(Stored data entries)
(* ===== verification/Waypoints.v ===== *)
(** * Waypoints: turn extraction, routing in chunks, difficulty

    Models three helpers of src/backend/services/shape_generator.py:
    [_extract_waypoints] (lines 331-398), which samples the routed polyline
    and classifies the bearing change at each sample into a turn
    instruction; [_route_waypoints] (lines 254-329), which asks the SvelteKit
    proxy, falls back to the Mapbox Directions API in chunks of 25
    waypoints that overlap by one, and falls back again to the unrouted
    waypoints with a straight-line estimate; and
    [_difficulty_for_distance] (lines 459-465).  The HTTP calls are
    collaborators: the proxy, whose failures the code catches ([option]),
    and the Directions API on one chunk, which may answer without a route
    or raise ([Outcome]); an exception of a Directions request propagates
    out of [_route_waypoints], which therefore returns an [Outcome].  The
    local [bearing] of [_extract_waypoints] is the same formula as
    [_bearing_deg], so the kernel's bearing is used. *)

From Stdlib Require Import String.
From Stdlib Require Import QArith Qround Qabs Lqa List Lia ZArith PeanoNat Morphisms Setoid.
From S2P Require Import Prelude Geodesy StreetMapper Validator.
Import ListNotations.
Open Scope Q_scope.
Open Scope geo_scope.

(** ** Markers *)

(** The [instruction] strings of the markers. *)
Inductive Instruction :=
| StartHere | WaypointInstr | MakeUTurn | TurnRight | BearRight | TurnLeft | BearLeft | Finish.

(** [class WaypointMarker(BaseModel)] of schemas.py. *)
Record WaypointMarker := mkMarker {
  index : nat; wm_lng : Q; wm_lat : Q; instruction : Instruction }.

Section Extract.
Context {G : Geodesy}.

(** The classification of lines 364-384 at a sample [curr] between [prev]
    and [next_p]: [None] below the 30 degree threshold. *)
Definition turn_instruction (prev curr next_p : Coordinate) : option Instruction :=
  let b1 := _bearing_deg prev curr in
  let b2 := _bearing_deg curr next_p in
  let ac := angle_change prev curr next_p in
  if 30 <=? ac then
    let cross := py_qmod (b2 - b1 + 360) 360 in
    Some (if 150 <? ac then MakeUTurn
          else if cross <? 180 then (if 60 <? ac then TurnRight else BearRight)
          else (if 60 <? ac then TurnLeft else BearLeft))
  else None.

(** One iteration of the sampling loop (lines 360-391). *)
Definition turn_step (coordinates : list Coordinate) (step : nat)
    (waypoints : list WaypointMarker) (i : nat) : list WaypointMarker :=
  let prev := nth (i - step) coordinates (mkCoord 0 0) in
  let curr := nth i coordinates (mkCoord 0 0) in
  let next_p := nth (Nat.min (i + step) (length coordinates - 1)) coordinates (mkCoord 0 0) in
  match turn_instruction prev curr next_p with
  | Some ins => waypoints ++ [mkMarker (length waypoints + 1) (lng curr) (lat curr) ins]
  | None => waypoints
  end.

(** [max(1, len(coordinates) // 50)]. *)
Definition sample_step (n : nat) : nat := Nat.max 1 (n / 50).

Definition _extract_waypoints (coordinates : list Coordinate) : list WaypointMarker :=
  if Nat.ltb (length coordinates) 3 then
    map (fun '(i, c) => mkMarker (i + 1) (lng c) (lat c) WaypointInstr)
        (combine (seq 0 (length coordinates)) coordinates)
  else
    let c0 := hd (mkCoord 0 0) coordinates in
    let step := sample_step (length coordinates) in
    let waypoints :=
      fold_left (turn_step coordinates step)
                (py_range step (length coordinates - step) step)
                [mkMarker 1 (lng c0) (lat c0) StartHere] in
    let lastc := last coordinates (mkCoord 0 0) in
    waypoints ++ [mkMarker (length waypoints + 1) (lng lastc) (lat lastc) Finish].

(** A marker [m] records the turn classified at sample [i]. *)
Definition marks_turn (coordinates : list Coordinate) (step i : nat) (m : WaypointMarker) : Prop :=
  let curr := nth i coordinates (mkCoord 0 0) in
  wm_lng m = lng curr /\ wm_lat m = lat curr /\
  turn_instruction (nth (i - step) coordinates (mkCoord 0 0)) curr
    (nth (Nat.min (i + step) (length coordinates - 1)) coordinates (mkCoord 0 0))
  = Some (instruction m).

End Extract.

(** ** Routing *)

(** The dictionary returned by [_route_waypoints]. *)
Record RouteResult := mkRoute {
  coordinates : list Coordinate; distance_km : Q; duration_minutes : Q }.

(** The part of a Directions API answer that is read: the geometry of
    [routes[0]], its [distance] in metres and [duration] in seconds. *)
Record DirectionsRoute := mkDirections {
  route_coords : list Coordinate; route_distance : Q; route_duration : Q }.

(** [chunk_size = 25]; the chunks start every [chunk_size - 1]. *)
Definition chunk_size : nat := 25.

Definition chunk_starts (n : nat) : list nat := py_range 0 n (chunk_size - 1).

(** [coords[i : i + chunk_size]]. *)
Definition chunk (coords : list Coordinate) (i : nat) : list Coordinate :=
  firstn chunk_size (skipn i coords).

Section Route.
Context {G : Geodesy}.
(** The collaborators: the SvelteKit proxy (its answer when the status is
    200 and [success] is set; lines 259-274 catch every exception, so a
    failure is [None]), the Directions API on one chunk, and the token
    read from the environment ([MAPBOX_ACCESS_TOKEN or
    VITE_MAPBOX_ACCESS_TOKEN]).  A Directions request is outside any
    [try]: [directions c] is [Returned (Some r)] when [code == "Ok"] and
    [routes] is not empty (lines 305-313), [Returned None] when the loop
    continues (309-310), and [Raised e] when the request, [resp.json()]
    (a [JSONDecodeError], a [ValueError]) or reading the route (a
    [KeyError]) raises. *)
Variable proxy : list Coordinate -> option RouteResult.
Variable directions : list Coordinate -> Outcome (option DirectionsRoute).
Variable mapbox_token : option string.

(** One iteration of the chunk loop (lines 296-316) on the accumulated
    coordinates, distance (km) and duration (min); a raised exception
    leaves the loop, so no later chunk is requested. *)
Definition chunk_step (coords : list Coordinate) (acc : Outcome (list Coordinate * Q * Q)) (i : nat)
    : Outcome (list Coordinate * Q * Q) :=
  match acc with
  | Raised e => Raised e
  | Returned (all_coords, total_dist, total_dur) =>
      let c := chunk coords i in
      if Nat.ltb (length c) 2 then acc
      else
        match directions c with
        | Raised e => Raised e
        | Returned None => acc
        | Returned (Some r) =>
            Returned (match all_coords with
                      | [] => route_coords r
                      | _ => all_coords ++ tl (route_coords r)
                      end,
                      total_dist + route_distance r / 1000, total_dur + route_duration r / 60)
        end
  end.
(** [get_parametric_shape] (185-223). *)
Definition get_parametric_shape (shape_name : string) (center : Coordinate) (scale : Q)
  : list Coordinate :=
  let name_lower := py_strip (py_lower shape_name) in
  match (if py_contains "letter" name_lower then letter_choice name_lower else None) with
  | Some ch => _letter ch (lng center) (lat center) scale
  | None =>
      match find (fun kv => py_contains (fst kv) name_lower) TEMPLATES with
      | Some (_, func) => func (lng center) (lat center) scale
      | None =>
          if Nat.eqb (String.length name_lower) 1 && py_isalpha name_lower
          then _letter name_lower (lng center) (lat center) scale
          else _circle (lng center) (lat center) scale
      end
  end.

(** [_generate_control_points] (shape_generator.py 231-252).  [described]
    is what the language-model pipeline produced: [None] when no model is
    configured or the call raised, else the parsed control points.  The
    fallback (249-252) is outside the [try]: [None] when pydantic rejects
    [bbox.center()] or a point of the template, and the call raises. *)
Definition _generate_control_points (described : option (list Coordinate))
    (description : string) (bbox : BoundingBox) : option (list Coordinate) :=
  let fallback :=
    match bbox_center bbox with
    | Some center =>
        new_coords (get_parametric_shape description center
                      (py_min (width_deg bbox) (height_deg bbox) * (7#10)))
    | None => None
    end in
  match described with
  | Some points => if Nat.leb 3 (List.length points) then Some points else fallback
  | None => fallback
  end.

End Dispatch.

(** A rational stand-in for [math]: only its bounds matter to the
    theorems; it lets the templates run on concrete inputs. *)
#[export] Instance flat_trig : Trig := {| py_sin _ := 0; py_cos _ := 1; py_pi := 355 # 113 |}.

(** A point lies within [r] of [(cx, cy)] on each axis. *)
Definition within (cx cy r : Q) (p : Coordinate) : Prop :=
  cx - r <= lng p <= cx + r /\ cy - r <= lat p <= cy + r.

(** * Lengths *)

Lemma length_close_shape l : List.length (close_shape l) = S (List.length l).
Proof. unfold close_shape. rewrite length_app. cbn. lia. Qed.

Lemma length_flat_map_const {A B} (f : A -> list B) k l :
  (forall x, List.length (f x) = k) -> List.length (flat_map f l) = (k * List.length l)%nat.
Proof.
  intros Hf. induction l as [|x l IH]; cbn; [lia|]. rewrite length_app, Hf, IH. lia.
Qed.

Lemma length_with_midpoints v next count :
  List.length (with_midpoints v next count) = (2 * count)%nat.
Proof. unfold with_midpoints. rewrite (length_flat_map_const _ 2), length_seq; auto. Qed.

Lemma length_interpolate_edges corners k :
  List.length (interpolate_edges corners k) = (S k * List.length corners)%nat.
Proof.
  unfold interpolate_edges. rewrite (length_flat_map_const _ (S k)), length_seq; [lia|].
  intros i. rewrite length_map, length_seq. lia.
Qed.

Lemma dict_get_cases {V} key (d : list (string * V)) default :
  dict_get key d default = default \/ exists k, In (k, dict_get key d default) d.
Proof.
  unfold dict_get. destruct (find _ d) as [[k v]|] eqn:E; [right|left; reflexivity].
  exists k. exact (proj1 (find_some _ _ E)).
Qed.

Lemma letter_templates_length s h k raw :
  In (k, raw) (letter_templates s h) -> (3 <= List.length raw)%nat.
Proof. cbn. intros Hin. repeat destruct Hin as [Hin|Hin]; try inversion Hin; cbn; lia. Qed.

Lemma length_letter ch cx cy scale : (3 <= List.length (_letter ch cx cy scale))%nat.
Proof.
  unfold _letter. rewrite length_map.
  destruct (dict_get_cases (py_upper ch) (letter_templates (scale * (4#10)) (scale * (5#10)))
              (dict_get "O" (letter_templates (scale * (4#10)) (scale * (5#10))) []))
    as [->|[k Hk]]; [|exact (letter_templates_length _ _ _ _ Hk)].
  cbn. lia.
Qed.

Section Lengths.
Context `{Trig}.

■ **Aim of the task**: The lines needed are the ones from the first line of the entries through the line that contains "and classifies the", given again without any change.

■ **Finished exercise**:
(* ===== verification/Waypoints.v ===== *)
(** * Waypoints: turn extraction, routing in chunks, difficulty

    Models three helpers of src/backend/services/shape_generator.py:
    [_extract_waypoints] (lines 331-398), which samples the routed polyline
    and classifies the bearing change at each sample into a turn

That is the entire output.